● YOUR INSTRUCTIONS:
Would you please repeat the material exactly, from the first line to the last?

● DATA:
(* ===== verification/IntIR.v ===== *)
(** * Integer-boundary inference: the IR it reads

    The part of src/packages/compiler/src/ir/nodes.ts that
    src/packages/compiler/src/library/int-infer.ts distinguishes: the
    expression and statement forms it treats one by one, and every other
    expression as a node with its children in evaluation order. *)

From Stdlib Require Import Ascii.
From S2P Require Import Prelude F64 IntDomain.

#[local] Open Scope string_scope.

(** A type by its kind and its JSON text, which is all the analysis looks at. *)
Record IrType := mkType { ty_kind : string; ty_json : string }.
Record SrcLoc := mkLoc { loc_file : string; loc_start : Z; loc_end : Z }.

Definition is_f64 (t : IrType) : bool := String.eqb (ty_kind t) "f64".

Definition typeContainsFunc (t : IrType) : bool :=
  match String.index 0 (quoted "func") (ty_json t) with Some _ => true | None => false end.

Inductive atom := StrLit | UnitLit | RegexLit | TemplateStrings | ClassRef | SelfRef | ChainRecv.
Inductive unop := OpNeg | OpNot | OpBitNot.
Inductive orkind := Nullish | OrDefault.
(** The expression kinds without a form of their own. *)
Inductive xkind :=
  | CallValue | NewValue | DynCall | DynInvoke | VirtualCall | New | Intrinsic
  | FfiCall | YieldExpr | AwaitExpr | AwaitUnionExpr
  | OtherKind (kind : string).

Inductive expr := Ex (k : ekind) (ty : IrType) (loc : SrcLoc)
with ekind :=
  | numLit (value : num) (spelling : option string)
  | boolLit (value : bool)
  | lit (a : atom)
  | varRef (localId : string)
  | bin (op : IrNumBinOp) (lft rgt : expr)
  | unary (op : unop) (operand : expr)
  | incDec (plus prefix : bool) (localId : string)
  | assignExpr (localId : string) (value : expr)
  | toBool (operand : expr)
  | logical (isAnd : bool) (lft rgt : expr)
  | orElse (k : orkind) (lft rgt : expr)
  | ternary (cond then_ else_ : expr)
  | optChain (receiver body : expr)
  | seqExpr (stmts : list stmt) (result : expr)
  | call (callee : string) (args : list expr)
  | libCall (f : string) (args : list expr)
  | recordLit (shapeId : string) (fields : list (string * expr))
  | recordGet (obj : expr) (shapeId field : string)
  | fieldGet (obj : expr) (className field : string)
  | node (k : xkind) (children : list child)
(** A child expression, or the expressions of an entry such as [{ name, value }]. *)
with child := Direct (e : expr) | Entry (es : list expr)
with stmt := St (k : skind) (loc : SrcLoc)
with skind :=
  | varDecl (localId : string) (init : option expr)
  | assign (localId : string) (value : expr)
  | exprStmt (e : expr)
  | if_ (cond : expr) (then_ : list stmt) (else_ : option (list stmt))
  | while_ (cond : expr) (body : list stmt) (labels : list string)
  | doWhile (body : list stmt) (cond : expr) (labels : list string)
  | switch (disc : expr) (cases : list (option expr * list stmt)) (labels : list string)
  | for_ (init : option stmt) (cond : option expr) (update : option stmt) (body : list stmt) (labels : list string)
  | arraySet (arr index value : expr)
  | bytesSet (arr index value : expr)
  | forOf (localId : string) (iterable : expr) (body : list stmt) (labels : list string)
  | return_ (value : option expr)
  | fieldSet (obj value : expr)
  | recordSet (obj : expr) (shapeId field : string) (value : expr)
  | recordKeySet (obj key value : expr)
  | recordKeyDelete (obj key : expr)
  | break_ (label : option string)
  | continue_ (label : option string)
  | block (body : list stmt) (labels : list string)
  | throw (value : expr)
  | runtimeFence
  | rethrow
  | tryCatch (tryBody : list stmt) (catchBody finallyBody : option (list stmt)).

(** The source's names. *)
Definition IrExpr : Type := expr.
Definition IrStmt : Type := stmt.

Definition e_ty (e : expr) : IrType := match e with Ex _ ty _ => ty end.
Definition e_loc (e : expr) : SrcLoc := match e with Ex _ _ loc => loc end.

Record IrParam := mkParam { p_localId : string; p_type : IrType }.
Record IrLocal := mkLocal { l_id : string; l_type : IrType; l_boxed : bool }.
Record IrGlobal := mkGlobal { g_id : string; g_type : IrType }.
Record IrFunction := mkFn { fn_name : string; fn_params : list IrParam; fn_locals : list IrLocal; fn_body : list stmt }.
Record IrModule := mkModule { mod_functions : list IrFunction; mod_globals : list IrGlobal }.

(** Module globals are ["%g.<qualifier>.<name>"]. *)
Definition isGlobalId (id : string) : bool := String.prefix "%g." id.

● SOLUTION FOR THIS PROBLEM:
(* ===== verification/IntIR.v ===== *)
(** * Integer-boundary inference: the IR it reads

    The part of src/packages/compiler/src/ir/nodes.ts that
    src/packages/compiler/src/library/int-infer.ts distinguishes: the
    expression and statement forms it treats one by one, and every other
    expression as a node with its children in evaluation order. *)

From Stdlib Require Import Ascii.
From S2P Require Import Prelude F64 IntDomain.

#[local] Open Scope string_scope.

(** A type by its kind and its JSON text, which is all the analysis looks at. *)
Record IrType := mkType { ty_kind : string; ty_json : string }.
Record SrcLoc := mkLoc { loc_file : string; loc_start : Z; loc_end : Z }.

Definition is_f64 (t : IrType) : bool := String.eqb (ty_kind t) "f64".

Definition typeContainsFunc (t : IrType) : bool :=
  match String.index 0 (quoted "func") (ty_json t) with Some _ => true | None => false end.

Inductive atom := StrLit | UnitLit | RegexLit | TemplateStrings | ClassRef | SelfRef | ChainRecv.
Inductive unop := OpNeg | OpNot | OpBitNot.
Inductive orkind := Nullish | OrDefault.
(** The expression kinds without a form of their own. *)
Inductive xkind :=
  | CallValue | NewValue | DynCall | DynInvoke | VirtualCall | New | Intrinsic
  | FfiCall | YieldExpr | AwaitExpr | AwaitUnionExpr
  | OtherKind (kind : string).

Inductive expr := Ex (k : ekind) (ty : IrType) (loc : SrcLoc)
with ekind :=
  | numLit (value : num) (spelling : option string)
  | boolLit (value : bool)
  | lit (a : atom)
  | varRef (localId : string)
  | bin (op : IrNumBinOp) (lft rgt : expr)
  | unary (op : unop) (operand : expr)
  | incDec (plus prefix : bool) (localId : string)
  | assignExpr (localId : string) (value : expr)
  | toBool (operand : expr)
  | logical (isAnd : bool) (lft rgt : expr)
  | orElse (k : orkind) (lft rgt : expr)
  | ternary (cond then_ else_ : expr)
  | optChain (receiver body : expr)
  | seqExpr (stmts : list stmt) (result : expr)
  | call (callee : string) (args : list expr)
  | libCall (f : string) (args : list expr)
  | recordLit (shapeId : string) (fields : list (string * expr))
  | recordGet (obj : expr) (shapeId field : string)
  | fieldGet (obj : expr) (className field : string)
  | node (k : xkind) (children : list child)
(** A child expression, or the expressions of an entry such as [{ name, value }]. *)
with child := Direct (e : expr) | Entry (es : list expr)
with stmt := St (k : skind) (loc : SrcLoc)
with skind :=
  | varDecl (localId : string) (init : option expr)
  | assign (localId : string) (value : expr)
  | exprStmt (e : expr)
  | if_ (cond : expr) (then_ : list stmt) (else_ : option (list stmt))
  | while_ (cond : expr) (body : list stmt) (labels : list string)
  | doWhile (body : list stmt) (cond : expr) (labels : list string)
  | switch (disc : expr) (cases : list (option expr * list stmt)) (labels : list string)
  | for_ (init : option stmt) (cond : option expr) (update : option stmt) (body : list stmt) (labels : list string)
  | arraySet (arr index value : expr)
  | bytesSet (arr index value : expr)
  | forOf (localId : string) (iterable : expr) (body : list stmt) (labels : list string)
  | return_ (value : option expr)
  | fieldSet (obj value : expr)
  | recordSet (obj : expr) (shapeId field : string) (value : expr)
  | recordKeySet (obj key value : expr)
  | recordKeyDelete (obj key : expr)
  | break_ (label : option string)
  | continue_ (label : option string)
  | block (body : list stmt) (labels : list string)
  | throw (value : expr)
  | runtimeFence
  | rethrow
  | tryCatch (tryBody : list stmt) (catchBody finallyBody : option (list stmt)).

(** The source's names. *)
Definition IrExpr : Type := expr.
Definition IrStmt : Type := stmt.

Definition e_ty (e : expr) : IrType := match e with Ex _ ty _ => ty end.
Definition e_loc (e : expr) : SrcLoc := match e with Ex _ _ loc => loc end.

Record IrParam := mkParam { p_localId : string; p_type : IrType }.
Record IrLocal := mkLocal { l_id : string; l_type : IrType; l_boxed : bool }.
Record IrGlobal := mkGlobal { g_id : string; g_type : IrType }.
Record IrFunction := mkFn { fn_name : string; fn_params : list IrParam; fn_locals : list IrLocal; fn_body : list stmt }.
Record IrModule := mkModule { mod_functions : list IrFunction; mod_globals : list IrGlobal }.

(** Module globals are ["%g.<qualifier>.<name>"]. *)
Definition isGlobalId (id : string) : bool := String.prefix "%g." id.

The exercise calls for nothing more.